Saturday, October 20, 2012

Argentina and Colombia dispute place as second largest South American economy


Herman Lorenzino dismissed Juan Carlos Echeverry but again: how reliable are Argentine stats? Herman Lorenzino dismissed Juan Carlos Echeverry but again: how reliable are Argentine stats?

Lorenzino, in messages posted on Twitter on Friday said data from the IMF show that Argentina, with a smaller population, has a GDP more than 100 billion dollars larger than Colombia’s. The gap between the two countries’ nominal GDP is growing, and GDP per capita is also larger, he said.

Juan Carlos Echeverry, before stepping down last month as Colombia’s Finance minister, argued that his country’s economy was 15 billion dollars larger than Argentina’s as a result of the Peso’s slide on the unregulated currency market.

Because of the strict money exchange restrictions (‘dollar clamp’) imposed by the Cristina Fernandez administration, in the unregulated exchange market, or ‘blue’ market the Argentine Peso has declined 25% this year and ended the week’s trading at 6.3634 Pesos per dollar. The official rate is 4.7312 Pesos per dollar.

According to Etcheverry the Colombian GDP is equivalent to 362 billion dollars against the 347bn for Argentina.

“That affirmation isn’t only inaccurate but also intentionally harmful,” Lorenzino wrote on Twitter after Echeverry repeated his argument in a Financial Times column published this week.

“This large difference between market rates and official rates means that calculations of the dollar value of Argentine GDP using the official exchange rate are biased upwards,” Echeverry wrote in the FT on Oct. 15.

“The evidence points towards an indisputable fact: Colombia has managed to place itself in the leading pack of the region in terms of economic growth, size and long-term potential.”

Lorenzino didn’t address Echeverry’s argument about the competing exchange rates, saying only that it’s “an error” to affirm Colombia’s GDP is bigger.

However he appealed to IMF and ECLAC figures to support his arguments saying Argentina’s GDP is equivalent to 471bn dollars compared to Colombia’s 378bn.

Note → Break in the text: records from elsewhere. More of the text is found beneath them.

(** ** The shuffle *)

Lemma random_below_lt (n : nat) (w : World) :
  (0 < n)%nat ->
  exists j w', random_below n w = (Returned j, w') /\ (j < n)%nat.
Proof.
  intros Hn. unfold random_below. destruct (randoms w) as [|r rs].
  - exists 0%nat, w. split; [reflexivity | lia].
  - eexists _, _. split; [reflexivity|].
    assert (r mod TWO53 < TWO53)%N as Hr by (apply N.mod_lt; discriminate).
    assert ((r mod TWO53) * N.of_nat n / TWO53 < N.of_nat n)%N as Hlt.
    { apply N.Div0.div_lt_upper_bound. apply N.mul_lt_mono_pos_r; lia. }
    lia.
Qed.

Lemma transpose_inj (i j : nat) : Inj (=) (=) (transpose i j).
Proof.
  intros a b. unfold transpose. repeat case_decide; congruence.
Qed.

Lemma swap_lookup {A : Type} (array : list A) (i j k : nat) :
  (i < length array)%nat -> (j < length array)%nat ->
  swap array i j !! k = array !! transpose i j k.
Proof.
  intros Hi Hj. unfold swap, transpose.
  destruct (lookup_lt_is_Some_2 array i Hi) as [ai Hai].
  destruct (lookup_lt_is_Some_2 array j Hj) as [aj Haj].
  rewrite Hai, Haj.
  destruct (decide (k = j)) as [->|Hkj].
  - rewrite list_lookup_insert_eq by (rewrite length_insert; lia).
    case_decide; congruence.
  - rewrite list_lookup_insert_ne by congruence.
    destruct (decide (k = i)) as [->|Hki].
    + rewrite list_lookup_insert_eq by lia. congruence.
    + rewrite list_lookup_insert_ne by congruence. reflexivity.
Qed.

The World Bank at the end of 2011 estimated Argentina’s GDP in 446bn and Colombia’s in 332bn.

“ECLAC (UN Economic commission for Latam and the Caribbean) says our economy is approaching the 500bn dollars while Colombia’s has yet to reach 400bn” said Lorenzino in his twitter.

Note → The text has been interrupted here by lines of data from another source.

Lemma match_here_some (r : regex) (p : nat) (pv : option char) (txt : str)
    (s' : mstate) :
  In s' (mrun r {| pos := p; prev := pv; rest := txt; caps := ∅ |}) ->
  exists m, match_here r p pv txt = Some m.
Proof.
  unfold match_here. destruct (mrun r _) as [|s1 l]; [intros []|]. eauto.
Qed.

Lemma match_here_bounds (r : regex) (src : str) (p : nat) (pv : option char)
    (txt : str) (m : rmatch) :
  position src p pv txt -> match_here r p pv txt = Some m ->
  m_start m = p /\ p <= m_end m <= List.length src.
Proof.
  intros (done & -> & -> & ->) H. split; [eapply match_here_start; eauto|].
  apply match_here_state in H as (s' & Hin & -> & _).
  apply mrun_steps in Hin as (w & H1 & H2 & _). simpl in *.
  rewrite H2, List.length_app, H1, List.length_app. lia.
Qed.

Lemma scan_sound (r : regex) (src : str) : forall txt skip p pv,
  position src p pv txt ->
  forall m, In m (scan r skip p pv txt) ->
  exists p' pv' txt',
    position src p' pv' txt' /\ match_here r p' pv' txt' = Some m.
Proof.
  induction txt as [|c tl IH]; intros skip p pv Hpos m Hin;
    rewrite scan_eq in Hin.
  - destruct skip; simpl in Hin; [|destruct Hin].
    destruct (match_here r p pv []) eqn:E; [|destruct Hin].
    destruct Hin as [<-|[]]. eauto.
  - assert (Htl : forall k, In m (scan_tail r k p (c :: tl)) ->
              exists p' pv' txt',
                position src p' pv' txt' /\ match_here r p' pv' txt' = Some m).
    { intros k Hk. apply (IH _ _ _ (position_next _ _ _ _ _ Hpos) _ Hk). }
    destruct skip; [|eauto].
    destruct (match_here r p pv (c :: tl)) eqn:E; [|eauto].
    destruct Hin as [<-|Hin]; eauto.
Qed.

Lemma finditer_sound (r : regex) (src : str) (m : rmatch) :
  In m (finditer r src) ->
  exists p pv txt, position src p pv txt /\ match_here r p pv txt = Some m.
Proof. apply scan_sound, position_start. Qed.

Lemma finditer_bounds (r : regex) (src : str) (m : rmatch) :
  In m (finditer r src) -> m_start m <= m_end m <= List.length src.
Proof.
  intros H. apply finditer_sound in H as (p & pv & txt & Hpos & Hm).
  destruct (match_here_bounds _ _ _ _ _ _ Hpos Hm) as (-> & H). exact H.
Qed.

Lemma scan_covers (r : regex)
    (Hne : forall p pv txt m, match_here r p pv txt = Some m -> p < m_end m) :
  forall w skip p pv txt' m0,
    skip <= List.length w ->
    match_here r (List.length w + p) (last_or pv w) txt' = Some m0 ->
    exists m, In m (scan r skip p pv (w ++ txt')) /\
              m_start m <= List.length w + p < m_end m.
Proof.
  induction w as [|c w IH]; intros skip p pv txt' m0 Hs Hm; rewrite scan_eq.
  - simpl in Hs. assert (skip = 0) as -> by lia.
    change (match_here r p pv txt' = Some m0) in Hm.
    change ([] ++ txt') with txt'. rewrite Hm.
    exists m0. split; [now left|].
    rewrite (match_here_start _ _ _ _ _ Hm). pose proof (Hne _ _ _ _ Hm).
    simpl. lia.
  - assert (Hm' : match_here r (List.length w + S p) (last_or (Some c) w) txt'
                  = Some m0).
    { rewrite <- (last_or_cons pv). simpl in Hm.
      replace (List.length w + S p) with (S (List.length w + p)) by lia.
      exact Hm. }
    assert (Htl : forall k, k <= S (List.length w) ->
              exists m, In m (scan_tail r k p ((c :: w) ++ txt')) /\
                        m_start m <= List.length (c :: w) + p < m_end m).
    { intros k Hk. destruct (IH (Nat.pred k) (S p) (Some c) txt' m0) as (m & H1 & H2);
        [lia|exact Hm'|].
      exists m. split; [exact H1|]. simpl. lia. }
    destruct skip as [|skip].
    + destruct (match_here r p pv ((c :: w) ++ txt')) as [m|] eqn:E.
      * destruct (Nat.lt_ge_cases (List.length (c :: w) + p) (m_end m)) as [Hlt|Hge].
        -- exists m. split; [now left|].
           rewrite (match_here_start _ _ _ _ _ E). lia.
        -- destruct (Htl (m_end m - p)) as (m' & H1 & H2); [simpl in *; lia|].
           exists m'. split; [now right|exact H2].
      * apply Htl. lia.
    + apply Htl. simpl in Hs. lia.
Qed.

The Argentine minister never gives press interviews and refuses alls media contacts, thus his appeal to twitter.

Echeverry in August said he was resigning as Finance minister to apply to become the IMF Western Hemisphere director in charge of monitoring the Latin American and Caribbean economies. Former Chilean Finance Minister Nicolas Eyzaguirre resigned from the Washington-based post in July.

If Echeverry wins the job, he’ll have to manage relations between the IMF and Argentina that have deteriorated since the country’s 2001 default on 95 billion dollars in sovereign bonds.

The IMF has also repeatedly criticized Argentine government statistics it says don’t accurately reflect GDP or inflation which private economists put at over 24%.